X-linked hypophosphatemia is an inherited disorder of phosphate (Pi) homeostasis characterized by growth retardation, rickets and osteomalacia, hypophosphataemia, and aberrant renal Pi reabsorption and vitamin D metabolism (Tenenhouse, 1999). Of special interest is the identification of a gene (PEX) that is mutated in X-linked hypophosphatemic patients (Grieff 1997).
PEX encodes a 749-amino acid protein that putatively consists of an intracellular, transmembrane, and extracellular domain. Several mutations of this gene in human are described by Dixon et al. (1998).

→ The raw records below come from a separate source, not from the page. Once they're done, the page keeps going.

Lemma model_validate_unset cls :
  Forall optional_scalar (model_fields cls) →
  model_validate cls ∅ = inl (unset_instance cls).
Proof.
  intros Hopt. rewrite (model_validate_optional cls ∅ Hopt).
  - reflexivity.
  - intros a v _. by rewrite lookup_empty.
Qed.
End model_validate.

Lemma ENTITY_TYPES_optional :
  map_Forall (λ _ cls, Forall optional_scalar (model_fields cls)) ENTITY_TYPES.
Proof. by_display. Qed.

Lemma EDGE_TYPES_optional :
  map_Forall (λ _ cls, Forall optional_scalar (model_fields cls)) EDGE_TYPES.
Proof. by_display. Qed.

(** C8: in every class of [ENTITY_TYPES] and [EDGE_TYPES], each attribute
    is declared [str | None], [bool | None] or [float | None] with default
    [None]; so the instance with no attribute set is valid, and so is any
    instance that sets some attributes to values of their type and leaves
    the others out. *)
Theorem attributes_all_optional (name : string) (cls : BaseModel) :
  ENTITY_TYPES !! name = Some cls ∨ EDGE_TYPES !! name = Some cls →
  (∀ a, a ∈ model_fields cls →
     is_required a = false ∧
     default (field_info a) = DefaultValue PyNone ∧
     annotation a ∈
       [[py_str; py_None]; [py_bool; py_None]; [py_float; py_None]]) ∧
  model_validate cls ∅ = inl (unset_instance cls) ∧
  (∀ data : gmap string Value,
     (∀ a v, a ∈ model_fields cls → data !! attr_name a = Some v →
             accepts (annotation a) v = true) →
     model_validate cls data = inl (given_or_None data <$> model_fields cls)).
Proof.
  intros Hcls.
  assert (Forall optional_scalar (model_fields cls)) as Hopt.
  { destruct Hcls as [Hcls | Hcls].
    - apply (ENTITY_TYPES_optional _ _ Hcls).
    - apply (EDGE_TYPES_optional _ _ Hcls). }
  split; [|split].
  - intros a Ha. pose proof (proj1 (Forall_forall _ _) Hopt a Ha) as Ho.
    split; [by apply optional_scalar_not_required | exact Ho].
  - by apply model_validate_unset.
  - intros data Hacc. by apply model_validate_optional.
Qed.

PEX mRNA was found in a restricted pattern, predominantly in adult ovary and fetal lung. A PEX cDNA of 2550 basepairs, which contains the full PEX coding region, was isolated from a human ovary cDNA library. The PEX cDNA shows high homology to other membrane-bound zinc metallopeptidases (Grieff et al., 1997)
General function
Metabolism, Hydrolase, Peptidase/Protease
Comment
Studies in murine Hyp and Gy homologues (X-linked Hypophosphatemia) have identified a specific defect in Na+-Pi cotransport at the brush border membrane, abnormal regulation of 1,25-dihydroxyvitamin D3 (1,25(OH)2D) synthesis and degradation, and an intrinsic defect in bone mineralization (Tenenhouse, 1999).
Recombinant PEX can function as an endopeptidase (Lipman et al, 1998). Based on its homology to endopeptidases, it is postulated that PHEX/Phex is involved in the activation or inactivation of a peptide hormone(s) which plays a key role in the regulation of bone mineralization, renal Pi handling and vitamin D metabolism (Tenenhouse, 1999).